* Required work
Whatever appears in the records, write it out again exactly.

* Records for this task
(** ** Retrying *)

(** C2 (as amended). [handleRetry] issues one request whose payload is
    derived from the form data of the moment of the retry; no earlier
    payload is remembered.  It is the payload of an earlier submission
    whenever the form data are what they were at that submission. *)
Theorem handleRetry_payload (w : App.World) :
  App.requests (App.handleRetry w)
  = (App.requests w ++ [App.requestData (App.formData (App.ui w))])%list
  /\ (App.retryOffered (App.ui w) = true ->
      App.requests (App.step w App.ClickRetry)
      = (App.requests w ++ [App.requestData (App.formData (App.ui w))])%list)
  /\ (forall w0 : App.World,
        App.formData (App.ui w) = App.formData (App.ui w0) ->
        last (App.requests (App.handleRetry w))
        = last (App.requests (App.handleSubmit_begin w0))).
Proof.
  split; [reflexivity|]. split.
  - intros Hoff. simpl. rewrite Hoff. reflexivity.
  - intros w0 Hfd. unfold App.handleRetry, App.handleSubmit_begin. simpl.
    rewrite !last_snoc, Hfd. reflexivity.
Qed.

Lemma handleRetry_payload_witness :
  App.requests (App.step resultsWorld App.ClickRetry)
  = (App.requests resultsWorld
     ++ [App.requestData (App.formData (App.ui resultsWorld))])%list
  /\ last (App.requests (App.handleRetry resultsWorld))
     = last (App.requests
               (App.handleSubmit_begin (App.run App.initialWorld fillForm))).
Proof.
  split.
  - apply (proj1 (proj2 (handleRetry_payload resultsWorld))). reflexivity.
  - apply (proj2 (proj2 (handleRetry_payload resultsWorld))). reflexivity.
Defined.

(** C2 (as stated) fails when a field is changed while the first request
    is in flight: the retry sends the changed number of calls, not the
    payload of the submission. *)
Lemma retry_sends_current_form :
  App.requests editedRetryWorld
  = [App.requestData formA; App.requestData formA99]
  /\ App.requestData formA99 <> App.requestData formA.
Proof.
  split; [reflexivity|].
  intros H. apply (f_equal (prop "callsPerDay")) in H.
  vm_compute in H. discriminate H.
Qed.

(** ** One request at a time *)

Lemma step_single_flight (w : App.World) (e : App.Event) :
  single_flight w -> single_flight (App.step w e).
Proof.
  unfold single_flight.
  destruct w as [[fd l est err sr] reqs n]. simpl. intros Hinv.
  destruct e as [f v| | | |o]; simpl.
  - unfold App.inputsOffered; simpl. destruct sr; simpl; exact Hinv.
  - unfold App.submitOffered, App.submitDisabled; simpl.
    destruct sr; simpl; [exact Hinv|].
    destruct (truthy (App.isFormValid fd)); simpl; [|exact Hinv].
    destruct l; simpl; [exact Hinv|]. rewrite Hinv. reflexivity.
  - unfold App.backOffered; simpl.
    destruct (sr && (truthy est || truthy_str err)); simpl; exact Hinv.
  - unfold App.retryOffered; simpl.
    destruct sr; simpl; [|exact Hinv].
    destruct (truthy est); simpl; [|exact Hinv].
    destruct l; simpl; [exact Hinv|]. rewrite Hinv. reflexivity.
  - destruct n as [|n]; [exact Hinv|].
    destruct l; [|discriminate Hinv]. injection Hinv as ->.
    unfold App.handleSubmit_settle; simpl.
    destruct o as [|status [data|]]; simpl; try reflexivity;
      destruct (ok status); reflexivity.
Qed.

* Answer to this task
(** ** Retrying *)

(** C2 (as amended). [handleRetry] issues one request whose payload is
    derived from the form data of the moment of the retry; no earlier
    payload is remembered.  It is the payload of an earlier submission
    whenever the form data are what they were at that submission. *)
Theorem handleRetry_payload (w : App.World) :
  App.requests (App.handleRetry w)
  = (App.requests w ++ [App.requestData (App.formData (App.ui w))])%list
  /\ (App.retryOffered (App.ui w) = true ->
      App.requests (App.step w App.ClickRetry)
      = (App.requests w ++ [App.requestData (App.formData (App.ui w))])%list)
  /\ (forall w0 : App.World,
        App.formData (App.ui w) = App.formData (App.ui w0) ->
        last (App.requests (App.handleRetry w))
        = last (App.requests (App.handleSubmit_begin w0))).
Proof.
  split; [reflexivity|]. split.
  - intros Hoff. simpl. rewrite Hoff. reflexivity.
  - intros w0 Hfd. unfold App.handleRetry, App.handleSubmit_begin. simpl.
    rewrite !last_snoc, Hfd. reflexivity.
Qed.

Lemma handleRetry_payload_witness :
  App.requests (App.step resultsWorld App.ClickRetry)
  = (App.requests resultsWorld
     ++ [App.requestData (App.formData (App.ui resultsWorld))])%list
  /\ last (App.requests (App.handleRetry resultsWorld))
     = last (App.requests
               (App.handleSubmit_begin (App.run App.initialWorld fillForm))).
Proof.
  split.
  - apply (proj1 (proj2 (handleRetry_payload resultsWorld))). reflexivity.
  - apply (proj2 (proj2 (handleRetry_payload resultsWorld))). reflexivity.
Defined.

(** C2 (as stated) fails when a field is changed while the first request
    is in flight: the retry sends the changed number of calls, not the
    payload of the submission. *)
Lemma retry_sends_current_form :
  App.requests editedRetryWorld
  = [App.requestData formA; App.requestData formA99]
  /\ App.requestData formA99 <> App.requestData formA.
Proof.
  split; [reflexivity|].
  intros H. apply (f_equal (prop "callsPerDay")) in H.
  vm_compute in H. discriminate H.
Qed.

(** ** One request at a time *)

Lemma step_single_flight (w : App.World) (e : App.Event) :
  single_flight w -> single_flight (App.step w e).
Proof.
  unfold single_flight.
  destruct w as [[fd l est err sr] reqs n]. simpl. intros Hinv.
  destruct e as [f v| | | |o]; simpl.
  - unfold App.inputsOffered; simpl. destruct sr; simpl; exact Hinv.
  - unfold App.submitOffered, App.submitDisabled; simpl.
    destruct sr; simpl; [exact Hinv|].
    destruct (truthy (App.isFormValid fd)); simpl; [|exact Hinv].
    destruct l; simpl; [exact Hinv|]. rewrite Hinv. reflexivity.
  - unfold App.backOffered; simpl.
    destruct (sr && (truthy est || truthy_str err)); simpl; exact Hinv.
  - unfold App.retryOffered; simpl.
    destruct sr; simpl; [|exact Hinv].
    destruct (truthy est); simpl; [|exact Hinv].
    destruct l; simpl; [exact Hinv|]. rewrite Hinv. reflexivity.
  - destruct n as [|n]; [exact Hinv|].
    destruct l; [|discriminate Hinv]. injection Hinv as ->.
    unfold App.handleSubmit_settle; simpl.
    destruct o as [|status [data|]]; simpl; try reflexivity;
      destruct (ok status); reflexivity.
Qed.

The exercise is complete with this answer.